I am now 25, and had been in a relationship with someone in his 30’s for 2 years. About 6 months ago, he went on a trip to Asia with guy friends . About a week ago, at a party he hosted, one of his guy friends who was on the trip, said something to the effect of, “J – you know that girl you hooked up with in that club in X?” My ex later told me that he spent the night with a random girl while on the trip, and how sorry he was.
A longer version for context: I am the daughter of Mexican immigrants. I grew up in a trailer park in the central valley, and my parents picked vegetables and work odd end jobs. We did not have a lot – there were times our trailer part did not have running water. I never really dated – I worked and studied through high school, and went to college on a one of those merit based scholarships where your GPA drops, you are done. I pretty much just worked and studied my entire life. I started my PHD program here in the city about 2 years ago. I joined a dating app, as my friends all joked that I was headed to 30 year virgin territories (never been on a date at that time). I met J on the dating app. He was kind of whirl wind every since. He is very charismatic, very smart, and easy to love so to speak. We would sit on his roof and talk for hours.  He is older. He just showed me so many things I had never seen/done before. I mention this as part of me recognize that I got a lot out of the
relationship that wasn’t just love and friendship. There were a lot of superficial things as well – like going to places, going to parties, and i had never know anyone who lived in a triplex on Crosby Street before (feel free to redact location). He has really interesting friends (like founders of companies that you hear about).  So part of me wonder: how much of things did I *not* see because I wanted to have access to the *things*?

Now to the present. He apologized. He is so sorry. It did not mean anything. The one night doesn’t have anything to do with us.  Then last night, a friend found him on a new dating app called Bumble, and his profile stated something like, “One thing I learned from my last relationship is to not care too much about how accomplished a girl is. Some Harvard PhDs are boring as hell.” I guess he is/was talking about me. I had to chuckle, and spent all of last night crying.

My question: honestly, was this really my fault? did I overlook things because I wanted the “things”? was this a rookie mistake? Was it all just a fake delusion? Was I in love with the glitter that wasn’t real?
Age: 25

 

You’re only sin was being inexperienced. The rest is on him. Hes a douchebag who hangs out with other douchebags, a red flag in its own right.

He’s used to being able to impress women with his money and flash. He relies on those things because that’s all he brings to the table. You were the fundamentally inferior to him non-threatening woman that men like that prefer. Women like you – inexperienced and unsophisticated – are exactly what guys like this need. Why? Because underneath the shell they’ve created, there’s just an empty void of nothing. Their personality sucks, they’re probably not that great in bed, they’re not terribly interesting, etc.
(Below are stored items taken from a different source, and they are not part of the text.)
Lemma ingest_past lines rest t t' : ingest (claude_onLine disk) lines t = (false, t') →
  ingest (claude_onLine disk) (lines ++ rest) t = ingest (claude_onLine disk) rest t'.
Proof.
  revert t. induction lines as [|line lines IH]; intros t Hd; cbn [ingest app] in *; [by simplify_eq|].
  destruct (claude_onLine disk line t) as [[] t1]; [done|]. by apply IH.
Qed.
End Ingest.

(** C21: A Claude turn succeeds exactly when it earned it: supervision, the evidence
    file and the process ended without an error, every frame was written to the
    evidence file in full, one behind the other and without an error, every result
    frame among the lines is a success and there is one, and the frames and the text
    stay inside their 16 MiB; the result then carries the whole text in order,
    normalised, and the usage of the last result frame. Banner lines and noise
    change nothing. *)
Theorem claude_success_is_earned disk sessionID schema invocation lines e r :
  claude_Run disk sessionID schema invocation lines e = Ok r ↔
  en_run e = None ∧ en_closeFails e = false ∧ en_exit e = None ∧
  stored disk 0 (structured lines) ∧
  (total (structured lines) ≤ maxStructuredEvidenceBytes)%Z ∧
  (total (text_of <$> lines) ≤ maxAuthoritativeResultBytes)%Z ∧
  Forall (λ f, frame_failure f = None) (results lines) ∧
  ∃ f, last (results lines) = Some f ∧
       r = mkResult sessionID (normalizeStructuredOutput (of_chars (concat (text_of <$> lines))) schema) (frame_usage f) invocation.
Proof.
  unfold claude_Run. destruct (ingest_spec disk lines claude_start) as [[Hf ->]|[Hf Hbad]]; [done|split; vm_compute; congruence| |].
  - destruct Hf as (Hst & Hn & Hm & Hr). cbn [claude_start ct_evidence ct_assistant ef_n rb_n new_evidence new_buffer] in Hst, Hn, Hm. rewrite Z.add_0_l in Hn, Hm.
    unfold claude_outcome, after, stream_run_errors, close_errors. cbn [snd claude_start ct_ingestErr ct_resultErr ct_frame ct_assistant rb_buf opt_err app].
    destruct (en_run e); [naive_solver|]. destruct (en_closeFails e); [naive_solver|]. cbn [app].
    destruct (en_exit e); [naive_solver|]. destruct (last (results lines)) as [f|]; [|naive_solver].
    split; [intros [= <-]; by eauto 10|]. intros (_ & _ & _ & _ & _ & _ & _ & f' & [= <-] & ->). done.
  - split.
    + unfold claude_outcome. intros Ho. destruct Hbad. unfold clean.
      destruct (ct_ingestErr _); [done|]. by destruct (ct_resultErr _).
    + intros (_ & _ & _ & Hst & Hn & Hm & Hr & _). destruct Hf. unfold fits. cbn. rewrite !Z.add_0_l. done.
Qed.
Definition after_update (r : Model Error * list Cmd) (running : list Cmd) : Program :=
  mkProgram r.1 (running ++ base.filter (λ c, runs c = true) r.2).

Inductive tui_step : Program → Program → Prop :=
| StepKey p now key : md_quitting (pg_model p) = false →
    tui_step p (after_update (Update now (KeyMsg key) (pg_model p)) (pg_running p))
| StepSize p now w h : md_quitting (pg_model p) = false →
    tui_step p (after_update (Update now (WindowSizeMsg w h) (pg_model p)) (pg_running p))
| StepAnswer m now before c after msg : md_quitting m = false → answers c msg →
    tui_step (mkProgram m (before ++ c :: after)) (after_update (Update now msg m) (before ++ after)).

(** [Init]. *)
Definition start_program (projectID : string) : Program := mkProgram (NewModel projectID) [TickCmd].
Definition tui_reachable (projectID : string) (p : Program) : Prop := rtc tui_step (start_program projectID) p.
End Fetch.

(** * The terminal front end, proved

    However keys, answers and frames interleave, the refresh loop never stops or
    doubles, one gather and one subscription are under way at most, and what is
    shown stays in bounds; a refresh keeps the selected row selected. *)

(** ** Rows *)

(** Tasks that differ only in what a live event changes. *)
Definition same_row (a b : Task) : Prop := tk_id a = tk_id b ∧ tk_parallel a = tk_parallel b.

Lemma apply_first_rows id status r tasks : Forall2 same_row tasks (apply_first id status r tasks).
Proof. induction tasks as [|t tasks IH]; cbn [apply_first]; [constructor|]. case_bool_decide; constructor; try done. by apply Forall_Forall2_diag, Forall_true. Qed.

Lemma filter_rows g l l' : Forall2 same_row l l' →
  Forall2 same_row (base.filter (λ t, in_group g t = true) l) (base.filter (λ t, in_group g t = true) l').
Proof.
  induction 1 as [|a b l l' [Hid Hp] _ IH]; [constructor|].
  assert (Hg : in_group g b = in_group g a) by (unfold in_group; by rewrite Hp).
  destruct (decide (in_group g a = true)).
  - rewrite !filter_cons_True by congruence. constructor; [by split|done].
  - by rewrite !filter_cons_False by congruence.
Qed.

Lemma group_order_rows l l' : Forall2 same_row l l' → group_order l = group_order l'.
Proof.
  unfold group_order. set (f := λ (order : list Z) (t : Task), _). intros Hl. generalize (@nil Z) as order.
  induction Hl as [|a b l l' [_ Hp] _ IH]; intros order; [done|]. cbn [foldl].
  assert (Hf : f order b = f order a) by (unfold f; by rewrite Hp). rewrite Hf. apply IH.
Qed.

Lemma flatten_rows l l' : Forall2 same_row l l' → tk_id <$> flattenGroupedTasks l = tk_id <$> flattenGroupedTasks l'.
Proof.
  intros Hl. unfold flattenGroupedTasks, groupTasks. rewrite <- (group_order_rows _ _ Hl), !fmap_app, !concat_app, !fmap_app.
  assert (Hids : ∀ a b, Forall2 same_row a b → tk_id <$> a = tk_id <$> b).
  { induction 1 as [|x y a b [Hid _] _ IH]; [done|]. cbn. by rewrite Hid, IH. }
  f_equal.
  - pose proof (filter_rows None _ _ Hl) as Hf. destruct Hf as [|x y ? ? Hxy Hf]; [done|]. cbn [fmap list_fmap concat snd]. rewrite !app_nil_r. apply (Hids (x :: _) (y :: _)). by constructor.
  - induction (group_order l) as [|g order IH]; [done|]. rewrite !fmap_cons. cbn [concat snd]. rewrite !fmap_app.
    f_equal; [apply Hids; by apply (filter_rows (Some g))|done].
Qed.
They have to be with women who don’t have anything to compare them to so that they stay impressive for as long as possible.
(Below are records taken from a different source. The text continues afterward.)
Lemma Dir_join es : Forall plain es → es ≠ [] → Dir (Join "/" es) = "." ↔ length es = 1.
Proof.
  intros He Hne. destruct (exists_last Hne) as (init & e & ->). apply Forall_app in He as [Hi [(_ & _ & _ & Hs) _]%Forall_cons].
  assert (Hrev : slash ∉ rev (chars e)) by (by rewrite list_elem_of_In, <- in_rev, <- list_elem_of_In).
  rewrite length_app. cbn [length]. destruct init as [|i init].
  - cbn [app length]. split; [done|intros _]. unfold Dir. cbn [Join]. assert (Hu : upto_slash (rev (chars e)) = []); [|by rewrite Hu].
    induction (rev (chars e)) as [|c l IH]; [done|]. cbn [upto_slash]. rewrite decide_False by set_solver. apply IH. set_solver.
  - cbn [length]. split; [|lia]. intros Hd. exfalso. revert Hd. rewrite Join_app by done. set (init' := i :: init) in *.
    destruct (Join_plain_dot init' Hi) as (H1 & H2 & H3); [done|]. cbn [Join]. unfold Dir. rewrite !chars_app, !rev_app_distr.
    change (rev (chars "/")) with [slash]. rewrite <- app_assoc. cbn [app]. rewrite upto_slash_app by done. cbn [rev]. rewrite rev_involutive.
    assert (Ht : of_chars (chars (Join "/" init') ++ [slash]) = Join "/" init' +:+ "/" +:+ "") by (apply chars_inj; by rewrite chars_of_chars, chars_app).
    rewrite Ht. assert (Hp : HasPrefix (Join "/" init' +:+ "/" +:+ "") "/" = false).
    { destruct (Join "/" init') as [|c t]; [done|].
      assert (Hany : ∀ x, HasPrefix x "" = true) by (by intros []). 
      change (bool_decide ("/"%char = c) && HasPrefix t "" = false) in H3. change (bool_decide ("/"%char = c) && HasPrefix (t +:+ "/" +:+ "") "" = false).
      by rewrite Hany in H3 |- *. }
    assert (Hsplit : Split slash (Join "/" init') = init').
    { apply (Split_Join slash init'); [done|]. eapply Forall_impl; [exact Hi|]. by intros x (_ & _ & _ & ?). }
    unfold Clean. rewrite Hp, Split_cut, Hsplit. unfold clean_elems. rewrite foldl_app, (push_plain false init') by done.
    change (Split slash "") with [""]. cbn [foldl]. change (clean_step false ?st "") with st. rewrite app_nil_r, rev_involutive. by rewrite decide_False.
Qed.

(** What [Cleanup] may delete: exactly a child of the runtime directory whose name is
    the prefix and something behind it. *)
Theorem runtime_child_exact parent root : rooted parent → rooted root →
  isOpenCodeRuntimeChild parent root = true ↔ ∃ s, s ≠ "" ∧ elems root = elems parent ++ [openCodeRuntimePrefix +:+ s].
Proof.
  intros Hp Hr. destruct (Clean_elems parent Hp) as [Hpp Hcp], (Clean_elems root Hr) as [Hpr Hcr]. unfold isOpenCodeRuntimeChild, Rel.
  assert (Habs : IsAbs (Clean root) = true) by (rewrite Hcr; apply abs_path_rooted). rewrite Habs. cbn [negb].
  case_decide as Heq.
  { rewrite bool_decide_true by done. split; [done|]. intros (s & _ & H). rewrite Hcp, Hcr in Heq. apply abs_path_inj in Heq; [|done|done].
    rewrite Heq in H. apply (f_equal length) in H. rewrite length_app in H. cbn in H. lia. }
  destruct (strip_common_spec (elems parent) (elems root)) as (common & H1 & H2 & H3). destruct (strip_common _ _) as [up down]. cbn [fst snd] in *.
  assert (Hdown : Forall plain down) by (rewrite H2 in Hpr; by apply Forall_app in Hpr as [_ ?]).
  rewrite !andb_true_iff, negb_true_iff, bool_decide_eq_false, bool_decide_eq_true, Nat.ltb_lt. split.
  - intros [[[_ Hdir] Hlen] Hpre]. destruct up as [|u up].
    2: { exfalso. apply HasPrefix_app in Hpre as [t Ht]. destruct (Join_dots_prefix (length (u :: up)) down) as [Hj|[t' Hj]%HasPrefix_app]; [cbn; lia|done|..];
         rewrite Hj in Ht; done. }
    cbn [length replicate app] in *. rewrite app_nil_r in H1. destruct down as [|d down]; [done|]. apply Dir_join in Hdir; [|done|done].
    destruct down; [|done]. cbn [Join] in *. apply HasPrefix_app in Hpre as [t ->]. exists t. split; [intros ->; vm_compute in Hlen; lia|]. by rewrite H1, H2.
  - intros (s & Hs & H). assert (up = [] ∧ down = [openCodeRuntimePrefix +:+ s]) as [-> ->].
    { rewrite H2, H1, <- app_assoc in H. apply app_inv_head in H. destruct up as [|u up]; [done|]. exfalso. subst down. exact (H3 u u eq_refl eq_refl eq_refl). }
    cbn [length replicate app Join]. assert (Hn : openCodeRuntimePrefix +:+ s ≠ ".") by done. split_and!; [done| |change (7 < 7 + String.length s); destruct s; [done|cbn; lia]|apply HasPrefix_app; by exists s].
    apply (Dir_join [_]); done.
Qed.

(** ** A launch *)

#[local] Instance demo_files : Files := {
  Stat path := if decide (path = "/adapters/plugin.js") then Found (RegularFile 900) else Found Directory;
  Lstat _ := NotExist;
  regularExecutable _ := true;
  OpenSame _ := true; MkdirAll _ := true; CreateExclusive _ := true; CopyBytes _ _ := None; SyncAndClose _ := true }.

Definition demo_launch : LaunchOptions :=
  mkLaunch "/usr/bin/opencode" "/adapters/plugin.js" "/run/launch-1/home" "/run/launch-1/config"
    ["HOME=/home/u"; "OPENCODE_PURE=1"; "RALPH_MANAGED_SESSION_ID=s-1"; "RALPH_HOOK_ENDPOINT=/run/ralph.sock"] 1000000000.
Definition demo_run : ProviderRun := mkRun (Some "5c09e") true true true true (Exited 0) (Copied, Copied).
Definition demo_supervisor (attempt : nat) (endpoint : string) (args : HookEventArgs) : HookAnswer :=
  Answers (if attempt =? 0 then mkHookReply false "verification_started" else mkHookReply true "acceptance_passed").

(** Allowed at the second attempt, the launcher exits with success. *)
Theorem managed_success_is_earned_witness :
  lx_exit (runOpenCodeLauncher true demo_launch (default_polling 1000000000) demo_run OtherStatus demo_supervisor (λ _, false)) = 0%Z.
Proof.
  assert (Hs : environmentLookup (lo_Env demo_launch) ManagedSessionEnv = "s-1") by (vm_compute; reflexivity).
  assert (He : environmentLookup (lo_Env demo_launch) HookEndpointEnv = "/run/ralph.sock") by (vm_compute; reflexivity).
  refine (proj2 (proj1 (managed_success_is_earned true demo_launch (default_polling 1000000000) demo_run OtherStatus demo_supervisor (λ _, false) _ _)) _);
    [by rewrite Hs|by rewrite He|]. rewrite Hs, He.
  split; [split_and!; try done; vm_compute; by eexists|]. split; [split_and!; try done; by eexists|]. split; [done|]. split; [done|].
  exists 1, (mkHookReply true "acceptance_passed"). split_and!; [vm_compute; lia|done..|].
  intros i Hi. assert (i = 0) as -> by lia. split; [done|]. eexists. split_and!; [reflexivity|done|by left].
Defined.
He thinks you’re dumb and will believe him or will – at the very least – look the other way because of his status and accomplishments. See, he thinks that’s really what women care about, probably because that’s the only kind of women he’s ever dated. Young women. Inexperienced women. Women who grew up poor. He relies on their innocence and naivete. Meanwhile he’s off cheating or engaging in inappropriate behavior with other women. He’s expecting you to stick around because he thinks you’re stupid.

Prove him wrong by Girl, Bye-ing this douchebag.

 

Thoughts?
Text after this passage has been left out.